Artesunate/pyronaridine

Combination of
- Artesunate: Antimalarial
- Pyronaridine: Antimalarial

Clinical data
- Trade names: Pyramax
- Other names: Artesunate/pyronaridine tetraphosphate
- Routes of administration: By mouth
- ATC code: P01BF06 (WHO) ;

Identifiers
- CAS Number: 884661-13-6;

= Artesunate/pyronaridine =

Combination medication for the treatment of malaria

Artesunate/pyronaridine, sold under the brand name Pyramax, is a fixed-dose combination medication for the treatment of malaria. It can be used for malaria of both the P. falciparum and P. vivax types. It combines artesunate and pyronaridine. It is taken by mouth.

The combination is generally well tolerated. Side effects may include headache, vomiting, or cough. Use in those with severe liver disease or kidney disease is not recommended. Use is not generally recommended in early pregnancy. However, there are no other options and if treatment may save the mother's life it may be used. The two components work by different mechanisms.

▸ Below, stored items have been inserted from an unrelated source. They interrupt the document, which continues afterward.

Lemma In_stampUsed_intro now token rows a :
  In a rows -> approval_token a = token -> used_at a = None -> now < expires_at a ->
  In (set_used now a) (stampUsed now token rows).
Proof.
  intros Hin Htok Hu Hlt. unfold stampUsed. apply List.in_map_iff.
  exists a. split; [|exact Hin].
  unfold has_token. rewrite Htok, String.eqb_refl, Hu. cbn.
  destruct (Z.ltb_spec now (expires_at a)); [reflexivity | lia].
Qed.

(** C4: starting from a table with unique tokens, nothing used and nothing
    submitted, after any sequence of presentations and sweeps: each token
    has been submitted to the broker at most once; every [used_at] stamp is
    earlier than the row's [expires_at]; a presentation succeeds only on an
    unused, unexpired row, which it stamps together with the one submission;
    presenting the token of a used or expired row fails with
    [EXPIRED_APPROVAL_TOKEN] or [INVALID_APPROVAL_TOKEN] and leaves the
    table and the broker submissions unchanged; and so does every
    presentation that follows a successful one. *)
Theorem C4_approval_token_single_use (st0 : state) (es : list event)
    (token : string) (now : Z) :
  pristine st0 ->
  let st := run es st0 in
  (submissions token st <= 1)%nat /\
  Forall (fun a => forall t, used_at a = Some t -> t < expires_at a) (approvals st) /\
  (forall a st',
     presentToken now token st = (Ok a, st') ->
     used_at a = None /\ now < expires_at a /\ In a (approvals st) /\
     In (set_used now a) (approvals st') /\
     submitted st' = submitted st ++ [(token, now)] /\
     forall now', exists code,
       presentToken now' token st' = (Err code, st') /\
       (code = INVALID_APPROVAL_TOKEN \/ code = EXPIRED_APPROVAL_TOKEN)) /\
  (forall a,
     In a (approvals st) -> approval_token a = token ->
     used_at a <> None \/ expires_at a <= now ->
     exists code,
       presentToken now token st = (Err code, st) /\
       (code = INVALID_APPROVAL_TOKEN \/ code = EXPIRED_APPROVAL_TOKEN)).
Proof.
  intros Hpristine st.
  assert (Hinv : approvals_inv st)
    by (apply approvals_inv_run, approvals_inv_pristine; exact Hpristine).
  split; [apply (inv_once st Hinv)|].
  split; [apply (inv_before_expiry st Hinv)|].
  split.
  - intros a st' Hok.
    pose proof (approvals_inv_step (Present now token) st Hinv) as Hinv'.
    cbn in Hinv'. rewrite Hok in Hinv'. cbn in Hinv'.
    unfold presentToken in Hok.
    destruct (List.find (has_token token) (approvals st)) as [a0|] eqn:Hfind;
      [|discriminate].
    destruct (find_has_token _ _ _ Hfind) as [Hin Htok].
    destruct (used_at a0) as [u|] eqn:Hu; [discriminate|].
    destruct (Z.ltb_spec now (expires_at a0)) as [Hlt|Hge]; [|discriminate].
    injection Hok as <- <-. cbn.
    assert (Hin' : In (set_used now a0) (stampUsed now token (approvals st)))
      by (apply In_stampUsed_intro; assumption).
    repeat split; try assumption.
    intros now'. exists EXPIRED_APPROVAL_TOKEN. split; [|right; reflexivity].
    pose proof (find_unique_token token _ (set_used now a0)
                  (inv_unique _ Hinv') Hin' Htok) as Hf.
    cbn [approvals] in Hf.
    unfold presentToken. cbn [approvals]. rewrite Hf. reflexivity.
  - intros a Hin Htok Hwhy. unfold presentToken.
    rewrite (find_unique_token token _ a (inv_unique st Hinv) Hin Htok).
    destruct (used_at a) as [u|] eqn:Hu.
    + exists EXPIRED_APPROVAL_TOKEN. split; [reflexivity | right; reflexivity].
    + destruct Hwhy as [Hf|Hexp]; [contradiction Hf; reflexivity|].
      destruct (Z.ltb_spec now (expires_at a)); [lia|].
      exists INVALID_APPROVAL_TOKEN. split; [reflexivity | left; reflexivity].
Qed.

Lemma C4_approval_token_single_use_witness :
  (submissions "tok-1"
     (run [Present 10 "tok-1"; Present 20 "tok-1"; Sweep 1500; Present 1600 "tok-1"]
          sample_table) <= 1)%nat /\
  submitted
    (run [Present 10 "tok-1"; Present 20 "tok-1"; Sweep 1500; Present 1600 "tok-1"]
         sample_table) = [("tok-1"%string, 10)].
Proof.
  split; [|vm_compute; reflexivity].
  apply (C4_approval_token_single_use sample_table
           [Present 10 "tok-1"; Present 20 "tok-1"; Sweep 1500; Present 1600 "tok-1"]
           "tok-1" 0).
  split; [|split; [|reflexivity]].
  - cbn. constructor; [intros [H|[]]; discriminate H|].
    constructor; [intros []|constructor].
  - repeat constructor.
Defined.

End ApprovalFacts.

(* ===================================================================== *)
(** * Further properties *)
(* ===================================================================== *)

(** ** RateLimiter: every run *)

Section RateLimiterRunFacts.
Import RateLimiter.

Lemma ascending_app_one (l : list Z) x :
  ascending l -> Forall (fun y => y <= x) l -> ascending (l ++ [x]).
Proof.
  induction l as [|a l IH]; simpl; intros Hasc Hall.
  - split; [constructor | exact I].
  - destruct Hasc as [Ha Hl]. inversion Hall as [|? ? Hax Hall']; subst.
    split; [|apply IH; assumption].
    apply Forall_app. split; [exact Ha|]. constructor; [exact Hax | constructor].
Qed.

Lemma prune_loop_ascending cutoff ts :
  ascending ts -> ascending (prune_loop cutoff ts).
Proof.
  induction ts as [|x rest IH]; simpl; intros Hasc; [exact I|].
  destruct Hasc as [Hx Hrest].
  destruct (x <? cutoff); [apply IH; exact Hrest | split; assumption].
Qed.

Lemma prune_loop_Forall (P : Z -> Prop) cutoff ts :
  Forall P ts -> Forall P (prune_loop cutoff ts).
Proof.
  induction 1 as [|x rest Hx Hrest IH]; simpl; [constructor|].
  destruct (x <? cutoff); [exact IH | constructor; assumption].
Qed.

(** On an ascending list the loop of [prune] keeps exactly the entries that
    are not older than the cutoff. *)
Lemma prune_loop_is_filter cutoff ts :
  ascending ts -> prune_loop cutoff ts = List.filter (fun x => cutoff <=? x) ts.
Proof.
  induction ts as [|x rest IH]; simpl; intros Hasc; [reflexivity|].
  destruct Hasc as [Hx Hrest].
  destruct (Z.ltb_spec x cutoff) as [Hlt|Hge].
  - destruct (Z.leb_spec cutoff x); [lia|]. apply IH. exact Hrest.
  - destruct (Z.leb_spec cutoff x); [|lia]. f_equal.
    symmetry. apply List.forallb_filter_id. apply List.forallb_forall.
    intros y Hy. rewrite List.Forall_forall in Hx. specialize (Hx y Hy).
    apply Z.leb_le. lia.
Qed.

Lemma run_inv_init cap : run_inv (init cap).
Proof.
  constructor; simpl.
  - exact I.
  - constructor.
  - exists []. split; [reflexivity | constructor].
Qed.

It is on the World Health Organization's List of Essential Medicines.

== Medical uses ==
Artesunate/pyronaridine is used for malaria of both the P. falciparum and P. vivax types. It is not recommended for severe disease.

A 2019 review (updated in 2021) found that the combination compared well to artemether/lumefantrine. Benefits also appear similar to mefloquine together with artesunate. It is not recommended for the prevention of malaria.

== Research for drug repurposing ==

There is some in vitro evidence that suggests artesunate/pyronaridine may be worthy of clinical trial study to determine whether it might have a role as a drug for COVID-19 treatment.